If you can't access the rear connector easily, I suggest you try a small powered USB hub. It works for me. I plan to do a little experimenting as soon as I have the time. It should be pretty easy to determine exactly where the weakness lies.

Dan


----------



## DanL

I Googled "kindle usb front rear" and came up with this:

http://littlegreenfootballs.com/article/32965_The_Kindle_2_Review

It looks as though this problem has been around for quite a while.

Dan


----------



## Betsy the Quilter

mharwell, sounds like you've gotten some good ideas to try; keep us posted on how the new K works or if you resolve the problem with the old one!

Betsy


----------



## marianneg

My Kindle has always worked fine with my 32-bit Vista laptop.  I was a little apprehensive when I upgraded to 64-bit Windows 7 because it seems to be the 64-bit OS that most people report as not working.  I am happy to report, however, that the Kindle is still working fine.  That makes me tend to agree with DanL that it may be a problem with the particular USB port rather than the OS.


----------



## gdae23

I was glad to find this thread, as I’ve recently been having a variation of this problem, and couldn’t previously find anything about it online. I’m convinced that it’s the cable itself that is the problem here.

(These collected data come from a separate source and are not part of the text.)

(** C5 (as amended).  For every string, the output of [normalize_text] is
    fully lower-case and is made of word characters (alphanumeric or
    underscore) and plain spaces only; a value that is not a string
    raises.  [normalize_date] of an empty (falsy) value is the empty
    string, and of any other value the first 10 characters of its
    stringified, trimmed form. *)
Theorem normalizer_canonical_form (s : string) (v : pyval) :
  normalize_text (PStr s) = Ok (normalize_str s)
  ∧ str_lower (normalize_str s) = normalize_str s
  ∧ str_forallb word_or_blank (normalize_str s) = true
  ∧ normalize_date v
    = (if py_truthy v then str_take 10 (strip (py_str v)) else "")
  ∧ String.length (normalize_date v) <= 10.
Proof.
  split; [reflexivity|].
  split; [apply normalize_str_lowered|].
  split; [apply normalize_str_alphabet|].
  assert (Hd : normalize_date v
               = if py_truthy v then str_take 10 (strip (py_str v)) else "").
  { unfold normalize_date. destruct (py_truthy v); reflexivity. }
  split; [exact Hd|].
  rewrite Hd. destruct (py_truthy v); [apply str_take_length|simpl; lia].
Qed.

(** C5 (as stated) fails: an underscore survives although it is not
    alphanumeric; punctuation between two spaces leaves a run of two
    spaces; punctuation at either end leaves a leading or trailing space. *)
Lemma normalizer_canonical_form_counterexample :
  (normalize_str "a_b" = "a_b"
   ∧ str_forallb (fun c => Char.isalnum c || Char.isspace c)
       (normalize_str "a_b") = false)
  ∧ normalize_str "Rock - Pop" = "rock  pop"
  ∧ normalize_str "- hello" = " hello"
  ∧ normalize_str "hello !" = "hello ".
Proof. repeat split; reflexivity. Qed.

(** ** Fingerprint and match engine *)

Lemma str_lower_idempotent (s : string) :
  str_lower (str_lower s) = str_lower s.
Proof.
  induction s as [|c s IH]; simpl; [done|].
  by rewrite lower_idempotent, IH.
Qed.

Lemma normalize_str_case (s : string) :
  normalize_str (str_lower s) = normalize_str s.
Proof. unfold normalize_str. by rewrite str_lower_idempotent. Qed.

Lemma str_is_empty_true (s : string) : str_is_empty s = true <-> s = "".
Proof. destruct s; simpl; split; congruence. Qed.

Lemma str_is_empty_false (s : string) : str_is_empty s = false <-> s ≠ "".
Proof. destruct s; simpl; split; congruence. Qed.

Lemma prefix_app (s t : string) : String.prefix s (s +:+ t) = true.
Proof.
  induction s as [|a s IH].
  - destruct t; reflexivity.
  - change (String a s +:+ t) with (String a (s +:+ t)). simpl.
    destruct (Ascii.ascii_dec a a); [exact IH|done].
Qed.

Section EngineProperties.

Variable sha256_hexdigest : string -> string.
Variable token_sort_ratio : string -> string -> Q.
Variable fmt_score : Q -> string.
Variable now_isoformat : nat -> string.

Local Abbreviation compute_content_hash :=
  (Dedup.compute_content_hash sha256_hexdigest).
Local Abbreviation fuzzy_scan :=
  (Dedup.fuzzy_scan token_sort_ratio fmt_score).
Local Abbreviation fuzzy_reason := (Dedup.fuzzy_reason fmt_score).
Local Abbreviation is_duplicate :=
  (Dedup.is_duplicate sha256_hexdigest token_sort_ratio fmt_score).
Local Abbreviation gate := Dedup.gate.
Local Abbreviation tuple_ok := Dedup.tuple_ok.
Local Abbreviation scannable := Dedup.scannable.
Local Abbreviation title_score := (Dedup.title_score token_sort_ratio).
Local Abbreviation reaches_fuzzy_layer :=
  (Dedup.reaches_fuzzy_layer sha256_hexdigest).
Local Abbreviation prepare_event_row :=
  (Dedup.prepare_event_row sha256_hexdigest).
Local Abbreviation try_body :=
  (Pipeline.try_body sha256_hexdigest token_sort_ratio fmt_score
     now_isoformat).
Local Abbreviation process_event :=
  (Pipeline.process_event sha256_hexdigest token_sort_ratio fmt_score
     now_isoformat).
Local Abbreviation process_events :=
  (Pipeline.process_events sha256_hexdigest token_sort_ratio fmt_score
     now_isoformat).
Local Abbreviation deduplicate_and_store :=
  (Pipeline.deduplicate_and_store sha256_hexdigest token_sort_ratio
     fmt_score now_isoformat).

Lemma compute_content_hash_text (t c : string) (d : pyval) :
  compute_content_hash (PStr t) d (PStr c)
  = Ok (sha256_hexdigest
          (normalize_str t +:+ "|" +:+ normalize_date d +:+ "|"
           +:+ normalize_str c)).
Proof. reflexivity. Qed.

Lemma compute_content_hash_ok (t d c : pyval) (nt nc : string) :
  normalize_text t = Ok nt -> normalize_text c = Ok nc ->
  compute_content_hash t d c
  = Ok (sha256_hexdigest
          (nt +:+ "|" +:+ normalize_date d +:+ "|" +:+ nc)).
Proof.
  intros Ht Hc. unfold Dedup.compute_content_hash.
  rewrite Ht. simpl. rewrite Hc. reflexivity.
Qed.

Lemma compute_content_hash_inv (t d c : pyval) (h : string) :
  compute_content_hash t d c = Ok h ->
  exists nt nc, normalize_text t = Ok nt ∧ normalize_text c = Ok nc
    ∧ h = sha256_hexdigest
            (nt +:+ "|" +:+ normalize_date d +:+ "|" +:+ nc).
Proof.
  unfold Dedup.compute_content_hash.
  destruct (normalize_text t) as [nt|] eqn:Ht; simpl; [|discriminate].
  destruct (normalize_text c) as [nc|] eqn:Hc; simpl; [|discriminate].
  intros [= <-]. eauto.
Qed.

(** C3.  The fingerprint is a function of the normalised title, date and
    city only: two argument triples that normalise identically have the
    same fingerprint (a pair that raises, raises on both sides);
    lower-casing title and city does not change it; and the two spellings
    of the jazz night have one fingerprint. *)
Theorem fingerprint_normalization_invariance :
  (forall t1 d1 c1 t2 d2 c2 : pyval,
      normalize_text t1 = normalize_text t2 ->
      normalize_date d1 = normalize_date d2 ->
      normalize_text c1 = normalize_text c2 ->
      compute_content_hash t1 d1 c1 = compute_content_hash t2 d2 c2)
  ∧ (forall (t c : string) (d : pyval),
        compute_content_hash (PStr (str_lower t)) d (PStr (str_lower c))
        = compute_content_hash (PStr t) d (PStr c))
  ∧ compute_content_hash (PStr "Jazz  Night") (PStr "2025-03-01T18:00")
      (PStr "Mumbai")
    = compute_content_hash (PStr "jazz night") (PStr "2025-03-01")
        (PStr "MUMBAI").
Proof.
  split; [|split].
  - intros t1 d1 c1 t2 d2 c2 Ht Hd Hc.
    unfold Dedup.compute_content_hash.
    rewrite Ht, Hd, Hc. reflexivity.
  - intros t c d. rewrite !compute_content_hash_text.
    by rewrite !normalize_str_case.
  - reflexivity.
Qed.

(** C2.  A candidate whose trimmed source id is non-empty and is in the
    source-id set is a duplicate by [exact_source_id], whatever the hash
    set, the stored tuples and the threshold are. *)
Theorem exact_source_id_has_priority (event : dict)
    (existing_source_ids existing_hashes : gset string)
    (existing_events : list dict) (fuzzy_threshold : Z) :
  strip (py_str (py_get event "source_id" (PStr ""))) ≠ "" ->
  strip (py_str (py_get event "source_id" (PStr "")))
    ∈ existing_source_ids ->
  is_duplicate event existing_source_ids existing_hashes existing_events
    fuzzy_threshold
  = Ok (true, "exact_source_id").
Proof.
  intros Hne Hin. unfold Dedup.is_duplicate.
  apply str_is_empty_false in Hne. rewrite Hne.
  rewrite bool_decide_eq_true_2 by exact Hin. reflexivity.
Qed.

(** *** The scan of layer 3 *)

Lemma fuzzy_scan_nil (nt nd nc : string) (T : Z) :
  fuzzy_scan nt nd nc T [] = Ok (false, "").
Proof. reflexivity. Qed.

(** On a tuple that can be compared, one turn of the loop is the gate,
    then the threshold test. *)
Lemma fuzzy_scan_cons (nt nd nc : string) (T : Z) (r : dict)
    (rest : list dict) :
  tuple_ok r = true ->
  fuzzy_scan nt nd nc T (r :: rest)
  = if gate nd nc r && Qle_bool (inject_Z T) (title_score nt r)
    then Ok (true, fuzzy_reason (title_score nt r))
    else fuzzy_scan nt nd nc T rest.
Proof.
  unfold Dedup.tuple_ok, Dedup.gate, Dedup.title_score.
  intros [Hc Ht]%andb_true_iff. simpl.
  destruct (py_get r "city" (PStr "")) as [ec| | |]; try discriminate.
  destruct (py_get r "title" (PStr "")) as [et| | |]; try discriminate.
  simpl.
  destruct (bool_decide (normalize_date _ = nd)); simpl; [|reflexivity].
  destruct (decide (normalize_str ec = nc)) as [Heq|Hne].
  - rewrite !bool_decide_eq_true_2 by congruence. simpl.
    destruct (str_is_empty nd); simpl; [reflexivity|].
    destruct (Qle_bool _ _); reflexivity.
  - rewrite !bool_decide_eq_false_2 by congruence. reflexivity.
Qed.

First, some relevant background information:
-I’m using the Windows XP 2005 Windows Media Edition
-The main USB port I use for syncing the Kindle, iPods, etc., is an extension USB cord plugged into the back of the CPU. I also have USB ports on my monitor. In the past, I used the monitor ports to sync iPods, but with more advanced iPods, the monitor ports were apparently no longer powerful enough, and that’s when I set up the extension cord. (The CPU is on the floor, and the back is a bit hard to reach directly.)
-I bought my Kindle 2 last winter, so I have the U.S. version, not the more recent international one.
-I now have 2 Kindle cables – the one that came with my Kindle, which has worked fine all along, and continues to work fine. I plug this into the extension cord CPU USB port to sync. A few weeks ago, I also bought a second cable from Amazon to use for travel / spare purposes. That’s the one I‘m having trouble with. Here’s the story, and my apologies that it’s so long, but hopefully it will help get to the bottom of this:

When I got the second cable, I first used it to charge the Kindle. That worked fine, although it seemed a bit unwieldy when attaching it to the Kindle, and it seemed to take longer than the first cable. A few days later, I  attached the cable to the USB extension cord port to sync the Kindle, and that’s when I had problems similar to what’s been described here. (I also felt like this cable somehow wasn’t connecting as securely as my first cable did, as was mentioned above.) The USB connection screen showed on the Kindle for just a few seconds, then it reverted to the table of contents. I didn’t see the Kindle showing up as connected on my PC screen. (It usually shows as Drive F.) I opened My Computer to see if it showed there, and it did. However, when I tried to open Drive F, I couldn’t, and then the computer froze altogether. I had to reset completely to get out of the mess. (As for the Kindle, when I disconnected the USB  cord, it worked fine.)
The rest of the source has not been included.